In the listing below, repeat exactly every line from the first through the line containing "(** Under [repairs_closed]", with nothing else.

+++

(** An in-domain id has the end of its repair loop as normal form. *)
Lemma Built_nf_loop i :
  in_domain b i →
  ∃ s d,
    repairLoop b (stateCountOf b) (repairFuel (stateCountOf b))
               (mkState b i) 0 {[i]} = Ok (s, d)
    ∧ allInvariantsHold b s = true
    ∧ at_ (nf m) i = Some (packed s).
Proof.
  intros Hi. destruct (in_domain_range i Hi) as [[Hb0 _] Hr].
  pose proof (Built_nf_entry i Hb0 Hr) as He.
  unfold nf_entry in He. destruct Hi as [_ Hv]. rewrite Hv in He.
  destruct He as (s & d & Hloop & Hat). exists s, d.
  split_and!; [done | by eapply repairLoop_holds | done].
Qed.

Lemma Built_nf_valid i :
  in_domain b i → allInvariantsHold b (mkState b i) = true →
  at_ (nf m) i = Some i.
Proof.
  intros Hi Hh. destruct (Built_nf_loop i Hi) as (s & d & Hloop & _ & Hat).
  rewrite repairLoop_id in Hloop by done. by simplify_eq.
Qed.

(** Under [repairs_closed] the normal form of an in-domain id is an
    in-domain id on which every invariant holds. *)
Lemma Built_nf_closed i :
  repairs_closed b → in_domain b i →
  ∃ q, at_ (nf m) i = Some q ∧ in_domain b q
       ∧ allInvariantsHold b (mkState b q) = true.
Proof.
  intros Hcl Hi. destruct (Built_nf_loop i Hi) as (s & d & Hloop & Hh & Hat).
  destruct (repairLoop_closed _ _ _ Hcl _ _ _ _ _ Hi Hloop) as (q & -> & Hq).
  by exists q.
Qed.

(** The step entry of an event at an in-domain id. *)
Lemma Built_step_entry ei ev i :
  at_ (events b) ei = Some ev → in_domain b i →
  ∃ x, at_ (nf m) (packed (clampState b (applyEvent ev (mkState b i)))) = Some x
       ∧ stepAt (step m) ei i = Ok x.
Proof.
  intros Hev Hi. destruct (in_domain_range i Hi) as [[Hb0 Hb] Hr].
  destruct (Build_Built _ _ _ HB) as (_ & _ & _ & mr & pd & pb & _ & Hst & _).
  apply computeStepTables_spec in Hst as [_ Hrows]; [| done..].
  pose proof (at_Some_range _ _ _ Hev) as Hei.
  rewrite at_lookup in Hev by lia.
  destruct (Hrows _ _ Hev) as (row & Hrow & _ & Hentries).
  specialize (Hentries i Hr). unfold step_entry in Hentries.
  destruct Hi as [_ Hv]. rewrite Hv in Hentries.
  destruct Hentries as (x & Hnf & Hat). exists x. split; [done |].
  unfold stepAt, index. rewrite at_lookup by lia. rewrite Hrow. simpl.
  by rewrite Hat.
Qed.
End Built.

(** ** The State interface *)

Lemma i64_add_l a c : i64 (i64 a + c) = i64 (a + c).
Proof.
  unfold i64. f_equal.
  replace ((a + 2 ^ 63) mod 2 ^ 64 - 2 ^ 63 + c + 2 ^ 63)
    with ((a + 2 ^ 63) mod 2 ^ 64 + c) by lia.
  rewrite Zplus_mod_idemp_l. f_equal. lia.
Qed.
(** [Hosts.__init__] for a given path. *)
Definition Hosts_init : M unit :=
  (fun s => (set_entries [] s, Ok tt)) ;;; populate_entries.

End Hosts.

(** ** Notions used to state the properties *)

Definition first_char (s : string) : option ascii :=
  match s with
  | EmptyString => None
  | String c _ => Some c
  end.

Definition starts_with (c : ascii) (s : string) : bool :=
  match s with
  | EmptyString => false
  | String c' _ => Ascii.eqb c' c
  end.

(** Every character of [s] is a newline (the empty string included). *)
Fixpoint newline_only (s : string) : bool :=
  match s with
  | EmptyString => true
  | String c s' => Ascii.eqb c nl && newline_only s'
  end.

(** [s] is a line as iterating over a file yields it: not empty, and with
    a newline at most as its last character. *)
Fixpoint is_line (s : string) : bool :=
  match s with
  | EmptyString => false
  | String c EmptyString => true
  | String c s' => negb (Ascii.eqb c nl) && is_line s'
  end.

(** [s] is a token: not empty and free of whitespace. *)
Fixpoint no_space (s : string) : bool :=
  match s with
  | EmptyString => true
  | String c s' => negb (is_space c) && no_space s'
  end.

Definition is_token (s : string) : bool :=
  match s with
  | EmptyString => false
  | String _ _ => no_space s
  end.

(** An entry that carries neither names nor comment text and has the
    blank kind. *)
Definition plain_blank (e : HostsEntry) : bool :=
  entry_type_eqb (entry_type e) Blank
  && negb (truthy_list (names e)) && negb (truthy_str (comment e)).

(** An entry of an address kind whose address is [a]. *)
Definition has_address (a : string) (e : HostsEntry) : bool :=
  is_address_type (entry_type e) && opt_str_eqb (address e) (Some a).

Section Notions.

Variable is_ipv4 : string -> bool.
Variable is_ipv6 : string -> bool.

(** The classification rule in the words of the specification: blank for
    an empty or newline-only line, else comment for a first character
    [#], else by the first token; [None] is the failure signal. *)
Definition classify_spec (line : string) : option EntryType :=
  if newline_only line then Some Blank
  else if starts_with hash line then Some Comment
  else match split line with
       | tok :: _ =>
           if is_ipv4 tok then Some Ipv4
           else if is_ipv6 tok then Some Ipv6
           else None
       | [] => None
       end.
Lemma validateAllocationRules_error (parentQuota : Quota.t)
    (request : QuotaAllocateRequest.t) (e : error) :
  validateAllocationRules parentQuota request = Some e ->
  exists msg, e = HierarchyViolation msg.
Proof.
  unfold validateAllocationRules.
  repeat match goal with
         | |- context [if ?b then _ else _] => destruct b
         | |- context [match Quota.TeamID ?q with _ => _ end] =>
             destruct (Quota.TeamID q)
         end;
    intros H; inversion H; eauto.
Qed.

(** ** C3: creating a root *)

(** What [CreateQuota] returns on a valid request that the store accepts:
    the node of [new_root], in which [AvailableMB] has been left at 0. *)
Lemma CreateQuota_returns (env : Env) (userInfo : UserInfo.t)
    (request : QuotaCreateRequest.t) (w : World) :
  valid_create request ->
  fails env StBegin = false -> fails env StInsertQuota = false ->
  QuotaCreateRequest.TotalMB request <= INT64_MAX ->
  has_id (String.append "quota_" (uuid_quota env)) (quotas (db w)) = false ->
  snd (CreateQuota env userInfo request w) = Ok (new_root env userInfo request).
Proof.
  intros [Hpos Hty] Hb Hi Hmax Hfresh. unfold CreateQuota.
  replace (_ <=? 0) with false by (symmetry; apply Z.leb_gt; lia).
  assert (Hk : (String.eqb (QuotaCreateRequest.Type_ request)
                  QuotaTypeOrganization
                || String.eqb (QuotaCreateRequest.Type_ request) QuotaTypeTeam)
               = true).
  { destruct Hty as [->|[-> _]]; reflexivity. }
  replace (negb _ && negb _) with false
    by (rewrite <- negb_orb, Hk; reflexivity).
  replace (String.eqb _ QuotaTypeTeam && _) with false.
  2:{ destruct Hty as [->|[-> (t & -> & Ht)]]; [reflexivity|].
      apply String.eqb_neq in Ht. now rewrite Ht. }
  unfold WithTransaction. rewrite Hb.
  unfold CreateQuota_tx, bind.
  fold (new_root env userInfo request).
  assert (Hins : exists d1, insert_quota (new_root env userInfo request) (db w)
                            = Some d1).
  { unfold insert_quota. cbn [new_root Quota.ID Quota.ParentQuotaID].
    rewrite Hfresh.
    replace (row_ok _) with true; [eexists; reflexivity|].
    unfold row_ok.
    cbn [new_root Quota.Type_ Quota.TotalMB Quota.UsedMB Quota.AllocatedMB
         Quota.Level Quota.Status].
    rewrite Hk. symmetry.
    repeat (apply andb_true_intro; split); try reflexivity;
      apply Z.leb_le; lia. }
  destruct Hins as [d1 Hins].
  rewrite (exec_run env StInsertQuota _ _
             (mkTx (db w) false (events w ++ [EvBegin])) d1 eq_refl Hi Hins).
  match goal with
  | |- context [warn_on_error ?m ?a ?t] =>
      destruct (warn_on_error m a t) as [t2 r2] eqn:E2
  end.
  apply audit_step in E2. destruct E2 as [-> _]. unfold ret.
  destruct (aborted t2 || fails env StCommit); reflexivity.
Qed.

(** C3.  On the root of 10000 MB of the specification, [CreateQuota]
    succeeds and returns a node with no parent, level 0, path "/" + id,
    nothing used or allocated, the actor as owner, the organization of the
    actor, status active; its [AvailableMB] is 0 and not the 10000 MB that
    [total - used - allocated] gives. *)
Theorem C3_create_root_available :
  exists q,
    snd (CreateQuota (env_up "r" "" "a0" 1) alice req_root empty_world) = Ok q
    /\ Quota.ParentQuotaID q = None /\ Quota.Level q = 0
    /\ Quota.Path q = String.append "/" (Quota.ID q)
    /\ Quota.UsedMB q = 0 /\ Quota.AllocatedMB q = 0
    /\ Quota.TotalMB q = 10000
    /\ Quota.OwnerID q = UserInfo.UserID alice
    /\ Quota.OrganizationID q = UserInfo.OrganizationID alice
    /\ Quota.Status q = QuotaStatusActive
    /\ Quota.TotalMB q - Quota.UsedMB q - Quota.AllocatedMB q = 10000
    /\ Quota.AvailableMB q = 0.
Proof.
  eexists. split; [vm_compute; reflexivity|].
  cbn. repeat split; reflexivity.
Qed.

(** ** Histories of calls *)

Lemma grows_ret {A : Type} (a : A) : grows (ret a).
Proof.
  intros tx tx' r H. inversion H; subst. exists []. now rewrite app_nil_r.
Qed.

Lemma grows_fail {A : Type} (e : error) : grows (@fail A e).
Proof.
  intros tx tx' r H. inversion H; subst. exists []. now rewrite app_nil_r.
Qed.

Lemma grows_bind {A B : Type} (m : M A) (k : A -> M B) :
  grows m -> (forall a, grows (k a)) -> grows (bind m k).
Proof.
  intros Hm Hk tx tx' r. unfold bind.
  destruct (m tx) as [t1 [a|e]] eqn:E1; intros H.
  - destruct (Hm _ _ _ E1) as (es1 & H1 & F1).
    destruct (Hk a _ _ _ H) as (es2 & H2 & F2).
    exists (es1 ++ es2). rewrite H2, H1, app_assoc. split; [reflexivity|].
    unfold inside_tx in *. rewrite forallb_app, F1, F2. reflexivity.
  - inversion H; subst. eauto.
Qed.

Lemma grows_exec (env : Env) (s : Stmt) (msg : string) (f : DB -> option DB) :
  grows (exec env s msg f).
Proof.
  intros tx tx' r H. exists []. rewrite app_nil_r. split; [|reflexivity].
  destruct r as [[]|e].
  - apply exec_ok in H. now destruct H as (_ & _ & _ & _ & H).
  - apply exec_err in H. now destruct H as (_ & _ & _ & H).
Qed.

Lemma grows_getQuotaForUpdateTx (env : Env) (id : string) :
  grows (getQuotaForUpdateTx env id).
Proof.
  intros tx tx' r. unfold getQuotaForUpdateTx.
  destruct (aborted tx); [|destruct (fails env StSelectQuota);
                            [|destruct (select_quota _ _ _)]];
    intros H; inversion H; subst; exists []; now rewrite app_nil_r.
Qed.

Lemma grows_tx_emit (e : Event) : tx_event e = false -> grows (tx_emit e).
Proof.
  intros He tx tx' r H. inversion H; subst. exists [e]. cbn.
  now rewrite He.
Qed.

Lemma grows_warn_on_error (msg : string) (m : M unit) :
  grows m -> grows (warn_on_error msg m).
Proof.
  intros Hm tx tx' r. unfold warn_on_error.
  destruct (m tx) as [t1 [u|e]] eqn:E1; intros H;
    destruct (Hm _ _ _ E1) as (es1 & H1 & F1).
  - inversion H; subst. eauto.
  - inversion H; subst. cbn [log]. exists (es1 ++ [EvWarn msg]).
    rewrite H1, app_assoc. split; [reflexivity|].
    unfold inside_tx in *. rewrite forallb_app, F1. reflexivity.
Qed.

Lemma grows_createAuditLogTx (env : Env) (q a u : string) (t : option string)
    (d : JSONMap) : grows (createAuditLogTx env q a u t d).
Proof. apply grows_exec. Qed.

Lemma grows_create_resource (env : Env) (u : UserInfo.t) (r n d : string) :
  grows (create_resource env u r n d).
Proof.
  intros tx tx' res. unfold create_resource.
  destruct (CreateResource _ _ _ _ _ _) as [[e|]|]; intros H; inversion H;
    subst; cbn [log]; eexists; split; reflexivity.
Qed.

Lemma grows_grant_admins (env : Env) (u : UserInfo.t) (id : string)
    (admins : list string) : grows (grant_admins env u id admins).
Proof.
  induction admins as [|a rest IH]; cbn [grant_admins].
  - apply grows_ret.
  - apply grows_bind; [now apply grows_tx_emit|]. intros _.
    apply grows_bind; [|intros _; exact IH].
    destruct (GrantPermission _ _ _ _ _) as [[e|]|];
      [now apply grows_tx_emit|apply grows_ret|apply grows_fail].
Qed.

Create HintDb grows.

#[local] Hint Resolve grows_ret grows_fail grows_exec
  grows_getQuotaForUpdateTx grows_createAuditLogTx grows_warn_on_error
  grows_create_resource grows_grant_admins : grows.

Ltac grow :=
  repeat first
    [ apply grows_bind; [|intro]
    | solve [auto with grows]
    | match goal with
      | |- grows (if ?b then _ else _) => destruct b
      | |- grows (match ?x with _ => _ end) => destruct x
      end ].

Lemma grows_CreateQuota_tx (env : Env) (u : UserInfo.t)
    (r : QuotaCreateRequest.t) (id : string) :
  grows (CreateQuota_tx env u r id).
Proof. unfold CreateQuota_tx. cbv zeta. grow. Qed.

Lemma grows_AllocateQuota_tx (env : Env) (u : UserInfo.t) (p : string)
    (r : QuotaAllocateRequest.t) (id : string) :
  grows (AllocateQuota_tx env u p r id).
Proof. unfold AllocateQuota_tx. cbv zeta. grow. Qed.

Lemma grows_ReleaseQuota_tx (env : Env) (u : UserInfo.t) (id : string) :
  grows (ReleaseQuota_tx env u id).
Proof. unfold ReleaseQuota_tx. grow. Qed.

Lemma grows_record_usage (env : Env) (u : UserInfo.t) (id : string)
    (r : QuotaUsageRequest.t) (op action : string) :
  grows (record_usage env u id r op action).
Proof. unfold record_usage. cbv zeta. grow. Qed.

Lemma grows_AllocateUsage_tx (env : Env) (u : UserInfo.t) (id : string)
    (r : QuotaUsageRequest.t) : grows (AllocateUsage_tx env u id r).
Proof.
  pose proof grows_record_usage. unfold AllocateUsage_tx. cbv zeta. grow.
Qed.

Lemma grows_DeallocateUsage_tx (env : Env) (u : UserInfo.t) (id : string)
    (r : QuotaUsageRequest.t) : grows (DeallocateUsage_tx env u id r).
Proof.
  pose proof grows_record_usage. unfold DeallocateUsage_tx. grow.
Qed.

(** The history of a transaction: nothing, or [EvBegin], the body, and the
    end of the transaction. *)
Lemma WithTransaction_events {A : Type} (env : Env) (fn : M A) (w w' : World)
    (r : result A) :
  grows fn -> WithTransaction env fn w = (w', r) ->
  events w' = events w
  \/ exists body fin,
       events w' = events w ++ EvBegin :: body ++ [fin]
       /\ inside_tx body = true
       /\ (fin = EvRollback \/ exists b, fin = EvCommit b).
Proof.
  intros Hg. unfold WithTransaction. destruct (fails env StBegin).
  - intros H. inversion H; subst. now left.
  - destruct (fn _) as [tx res] eqn:E.
    destruct (Hg _ _ _ E) as (es & Hl & Fes). cbn [log] in Hl.
    right. exists es.
    destruct res as [a|e].
    + destruct (aborted tx || fails env StCommit); inversion H; subst;
        cbn [events]; eexists; rewrite Hl, <- !app_assoc; cbn [app];
        repeat split; eauto.
    + inversion H; subst. cbn [events]. eexists. rewrite Hl, <- !app_assoc.
      cbn [app]. repeat split; eauto.
Qed.
(** C10, as stated, fails for an authenticated user whose email is not
    verified: the route answers 403 "Email verification required" before
    it looks for the invoice. *)
Lemma C10_counterexample_unverified_user :
  Next.authenticate jwt_a users_a (request "GET" "token-b" (Some id_unknown) emptyBody)
  = inr {| Next.u_id := id_user_b; Next.emailVerified := false |}
  /\ canonicalUUID id_unknown = true
  /\ NoInvoiceOf id_unknown id_user_b store_a
  /\ Next.handlerById jwt_a users_a
       (request "GET" "token-b" (Some id_unknown) emptyBody) store_a
     = (Next.failure 403 "Email verification required", store_a).
Proof.
  split; [reflexivity|]. split; [reflexivity|]. split; [|reflexivity].
  intros (r & Hr & _). vm_compute in Hr. discriminate Hr.
Qed.

(** C10.  For every [GET], [PUT] or [DELETE] request to
    [/api/invoices/:id] of an authenticated user whose email is verified,
    for an id that is a UUID: if no invoice has the requested id and the
    user's id as [UserId], the route answers 404 "Invoice not found" with
    no data and leaves the table as it was; so an invoice of another user
    is never returned, updated or destroyed.  The Express controllers
    [getInvoice], [updateInvoice] and [deleteInvoice] answer the same
    way.  A user whose email is not verified is answered 403 "Email
    verification required" whatever the request. *)
Theorem C10_not_found_for_other_owners :
  (forall (jwt_verify : string -> option string) (users : gmap string Next.User)
          (req : Next.Request) (st : Store) (user : Next.User) (invoiceId : string),
      Next.authenticate jwt_verify users req = inr user ->
      Next.emailVerified user = true ->
      Next.query_id req = Some invoiceId ->
      canonicalUUID invoiceId = true ->
      Next.method req = "GET" \/ Next.method req = "PUT" \/ Next.method req = "DELETE" ->
      NoInvoiceOf invoiceId (Next.u_id user) st ->
      Next.handlerById jwt_verify users req st = (Next.failure 404 "Invoice not found", st))
  /\ (forall (req : Express.Request) (st : Store),
        canonicalUUID (Express.params_id req) = true ->
        NoInvoiceOf (Express.params_id req) (Express.user_id req) st ->
        Express.getInvoice req st = (Express.notFound, st)
        /\ Express.updateInvoice req st = (Express.notFound, st)
        /\ Express.deleteInvoice req st = (Express.notFound, st))
  /\ (forall (jwt_verify : string -> option string) (users : gmap string Next.User)
             (req : Next.Request) (st : Store) (user : Next.User),
        Next.authenticate jwt_verify users req = inr user ->
        Next.emailVerified user = false ->
        Next.handlerById jwt_verify users req st
        = (Next.failure 403 "Email verification required", st)).
Proof.
  split; [|split].
  - intros jwt_verify users req st user invoiceId Ha Hv Hq Ht Hm Hno.
    apply findOne_NoInvoiceOf in Hno. apply canonicalUUID_truthy in Ht.
    rewrite (handlerById_verified _ _ _ _ _ _ Ha Hv Hq Ht).
    unfold Next.getInvoice, Next.updateInvoice, Next.deleteInvoice. rewrite Hno.
    destruct Hm as [Hm | [Hm | Hm]]; rewrite Hm; reflexivity.
  - intros req st _ Hno. apply findOne_NoInvoiceOf in Hno.
    unfold Express.getInvoice, Express.updateInvoice, Express.deleteInvoice.
    rewrite Hno. auto.
  - intros jwt_verify users req st user Ha Hv.
    unfold Next.handlerById, Next.requireVerifiedEmail. rewrite Ha, Hv. reflexivity.
Qed.

(** C10 at a verified user's [DELETE] of, and an Express [GET] for, an
    invoice that belongs to somebody else. *)
Lemma C10_not_found_for_other_owners_witness :
  NoInvoiceOf id_invoice_a id_user_b store_a
  /\ Next.handlerById jwt_a users_ab
       (request "DELETE" "token-b" (Some id_invoice_a) emptyBody) store_a
     = (Next.failure 404 "Invoice not found", store_a)
  /\ Express.getInvoice express_other_user_a store_a = (Express.notFound, store_a).
Proof.
  assert (Hno : NoInvoiceOf id_invoice_a id_user_b store_a).
  { intros (r & Hr & _ & Hu). vm_compute in Hr. injection Hr as <-. discriminate Hu. }
  split; [exact Hno|]. split.
  - apply (proj1 C10_not_found_for_other_owners jwt_a users_ab
             (request "DELETE" "token-b" (Some id_invoice_a) emptyBody) store_a
             user_b_verified id_invoice_a).
    + reflexivity.
    + reflexivity.
    + reflexivity.
    + reflexivity.
    + right; right; reflexivity.
    + exact Hno.
  - apply (proj1 (proj1 (proj2 C10_not_found_for_other_owners) express_other_user_a store_a
                   eq_refl Hno)).
Defined.

(** * Further properties of the code *)

(** ** Finders and the shape of an update *)

Lemma findOne_found (invoiceId userId : string) (st : Store) (r : InvoiceAttributes) :
  st !! invoiceId = Some r -> id r = invoiceId -> UserId r = userId ->
  findOne invoiceId userId st = Some (loaded r).
Proof.
  intros Hr Hi Hu. unfold findOne. rewrite Hr.
  apply String.eqb_eq in Hi, Hu. rewrite Hi, Hu. reflexivity.
Qed.

Lemma findOne_delete (invoiceId userId : string) (st : Store) :
  findOne invoiceId userId (delete invoiceId st) = None.
Proof. unfold findOne. rewrite lookup_delete_eq. reflexivity. Qed.

(** The hook assigns [subtotal] and [total] only. *)
Lemma beforeUpdate_frame (invoice : Instance) :
  let d := dataValues (beforeUpdate invoice) in
  let d0 := dataValues invoice in
  id d = id d0 /\ invoiceNumber d = invoiceNumber d0 /\ invoiceDate d = invoiceDate d0
  /\ dueDate d = dueDate d0 /\ logoUrl d = logoUrl d0 /\ sender d = sender d0
  /\ recipient d = recipient d0 /\ items d = items d0 /\ currency d = currency d0
  /\ taxRate d = taxRate d0 /\ UserId d = UserId d0.
Proof. unfold beforeUpdate. destruct (_ || _); simpl; repeat split. Qed.

(** What the hook marks as changed: what was marked, [subtotal], [total]. *)
Lemma changedKeys_beforeUpdate (invoice : Instance) (k : Attr) :
  k ∈ changedKeys (beforeUpdate invoice) ->
  k ∈ changedKeys invoice \/ k = ASubtotal \/ k = ATotal.
Proof.
  unfold beforeUpdate. destruct (_ || _); [|auto]. simpl.
  destruct (JS.sameValueZero _ _), (JS.sameValueZero _ _);
    rewrite ?elem_of_cons; tauto.
Qed.

Lemma changedKeys_beforeUpdate_mono (invoice : Instance) (k : Attr) :
  k ∈ changedKeys invoice -> k ∈ changedKeys (beforeUpdate invoice).
Proof.
  unfold beforeUpdate. destruct (_ || _); [|auto]. simpl.
  destruct (JS.sameValueZero _ _), (JS.sameValueZero _ _);
    rewrite ?elem_of_cons; tauto.
Qed.

Lemma not_differs_of_not_present (p : Partial) (r : InvoiceAttributes) (k : Attr) :
  present p k <> true -> differs p r k = false.
Proof.
  intros H. destruct (differs p r k) eqn:E; [|reflexivity].
  apply differs_present in E. contradiction.
Qed.

(** The two ways of an update: no statement at all, when no value given
    differs from the stored one; or one [UPDATE] of the row, whose columns
    are the attributes given and, at most, [subtotal] and [total]. *)
Lemma update_store_shape (values : Partial) (r : InvoiceAttributes) (st : Store) :
  let dv := dataValues (beforeUpdate (set values (loaded r))) in
  ((update values (loaded r) st).2 = st /\ forall k, differs values r k = false)
  \/ exists fields,
      (update values (loaded r) st).2 = alter (writeFields fields dv) (id dv) st
      /\ (forall k, present values k = true -> k ∈ fields)
      /\ (forall k, k ∈ fields -> present values k = true \/ k = ASubtotal \/ k = ATotal).
Proof.
  intros dv. subst dv. unfold update, save.
  set (inst1 := set values (loaded r)).
  set (hookChanged := filter _ (changedKeys (beforeUpdate inst1))).
  destruct (bool_decide (payloadKeys values ++ hookChanged = [])) eqn:E1.
  - left. split; [reflexivity|]. intros k.
    apply bool_decide_eq_true in E1. apply app_eq_nil in E1 as [E1 _].
    apply not_differs_of_not_present. intros Hp.
    apply elem_of_payloadKeys in Hp. rewrite E1 in Hp. set_solver.
  - destruct (bool_decide (changedKeys (beforeUpdate inst1) = [])) eqn:E2.
    + left. split; [reflexivity|]. intros k.
      apply bool_decide_eq_true in E2.
      destruct (differs values r k) eqn:Ed; [|reflexivity].
      apply elem_of_changed_set, changedKeys_beforeUpdate_mono in Ed.
      fold inst1 in Ed. rewrite E2 in Ed. set_solver.
    + right. eexists. split; [reflexivity|]. split.
      * intros k Hk. apply elem_of_app. left. apply elem_of_payloadKeys, Hk.
      * intros k Hk. apply elem_of_app in Hk as [Hk|Hk].
        { left. apply elem_of_payloadKeys, Hk. }
        subst hookChanged. apply list_elem_of_filter in Hk as [_ Hk].
        apply changedKeys_beforeUpdate in Hk as [Hk|Hk]; [|tauto].
        left. apply elem_of_changed_set, differs_present in Hk. exact Hk.
Qed.

Lemma isEqual_nullable_eq (a b : option string) : isEqual_nullable a b = true -> a = b.
Proof.
  destruct a, b; simpl; try discriminate; [|reflexivity].
  intros H. apply String.eqb_eq in H. congruence.
Qed.

Lemma isEqual_address_eq (a b : Address) : isEqual_address a b = true -> a = b.
Proof.
  unfold isEqual_address. rewrite !andb_true_iff, !String.eqb_eq.
  destruct a, b; simpl. intros [[[[-> ->] ->] ->] ->]. reflexivity.
Qed.

Lemma isEqual_items_refl (l : list InvoiceItem) : isEqual_items l l = true.
Proof.
  induction l as [|a l IH]; [reflexivity|]. simpl. unfold isEqual_item.
  rewrite !String.eqb_refl, !sameValueZero_refl, IH. reflexivity.
Qed.

Lemma taxRateOrZero_not_nan (t : option JS.number) :
  PrimFloat.is_nan (Next.taxRateOrZero t) = false.
Proof.
  destruct t as [x|]; [|reflexivity]. simpl. unfold JS.truthy.
  destruct (is_nan x) eqn:E; [rewrite orb_true_r; reflexivity|].
  destruct (negb _); [exact E|reflexivity].
Qed.

(** ** Numbers that differ in the sign of zero only

    [_.isEqual] takes [0] and [-0] for equal, so an update can replace one
    by the other without the hook running.  The calculator gives the same
    number for both. *)

Lemma is_nan_spec (x : float) : is_nan x = true -> Prim2SF x = S754_nan.
Proof.
  unfold is_nan. rewrite FloatAxioms.eqb_spec.
  destruct (Prim2SF x) as [b|b| |b m e]; try reflexivity.
  - destruct b; discriminate.
  - destruct b; discriminate.
  - rewrite SFeqb_refl_finite. discriminate.
Qed.

Lemma sameValueZero_sameSF (x y : float) :
  JS.sameValueZero x y = true <-> sameSF (Prim2SF x) (Prim2SF y).
Proof.
  split.
  - intros H.
    destruct (Prim2SF x) as [b|b| |b m e] eqn:Ex.
    + unfold JS.sameValueZero, JS.strictEq in H.
      apply orb_true_iff in H as [H|H].
      * rewrite FloatAxioms.eqb_spec, Ex in H.
        destruct (Prim2SF y) as [c|c| |c m' e'].
        -- right. eauto.
        -- destruct b, c; discriminate H.
        -- discriminate H.
        -- destruct b, c; discriminate H.
      * apply andb_true_iff in H as [H _]. apply is_nan_spec in H. congruence.
    + unfold JS.sameValueZero, JS.strictEq in H.
      apply orb_true_iff in H as [H|H].
      * rewrite FloatAxioms.eqb_spec, Ex in H.
        destruct (Prim2SF y) as [c|c| |c m' e'].
        -- destruct b, c; discriminate H.
        -- left. destruct b, c; try discriminate H; reflexivity.
        -- discriminate H.
        -- destruct b, c; discriminate H.
      * apply andb_true_iff in H as [H _]. apply is_nan_spec in H. congruence.
    + unfold JS.sameValueZero, JS.strictEq in H.
      apply orb_true_iff in H as [H|H].
      * rewrite FloatAxioms.eqb_spec, Ex in H. discriminate H.
      * apply andb_true_iff in H as [_ H]. apply is_nan_spec in H. left. congruence.
    + left. rewrite <- Ex. f_equal. symmetry.
      apply (sameValueZero_finite_eq x y b m e Ex H).
  - intros [H|(b & b' & Hx & Hy)].
    + apply Prim2SF_inj in H. subst. apply sameValueZero_refl.
    + unfold JS.sameValueZero, JS.strictEq. rewrite FloatAxioms.eqb_spec, Hx, Hy.
      reflexivity.
Qed.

+++

» **SOLUTION TO THE EXERCISE**:
(** An in-domain id has the end of its repair loop as normal form. *)
Lemma Built_nf_loop i :
  in_domain b i →
  ∃ s d,
    repairLoop b (stateCountOf b) (repairFuel (stateCountOf b))
               (mkState b i) 0 {[i]} = Ok (s, d)
    ∧ allInvariantsHold b s = true
    ∧ at_ (nf m) i = Some (packed s).
Proof.
  intros Hi. destruct (in_domain_range i Hi) as [[Hb0 _] Hr].
  pose proof (Built_nf_entry i Hb0 Hr) as He.
  unfold nf_entry in He. destruct Hi as [_ Hv]. rewrite Hv in He.
  destruct He as (s & d & Hloop & Hat). exists s, d.
  split_and!; [done | by eapply repairLoop_holds | done].
Qed.

Lemma Built_nf_valid i :
  in_domain b i → allInvariantsHold b (mkState b i) = true →
  at_ (nf m) i = Some i.
Proof.
  intros Hi Hh. destruct (Built_nf_loop i Hi) as (s & d & Hloop & _ & Hat).
  rewrite repairLoop_id in Hloop by done. by simplify_eq.
Qed.

(** Under [repairs_closed] the normal form of an in-domain id is an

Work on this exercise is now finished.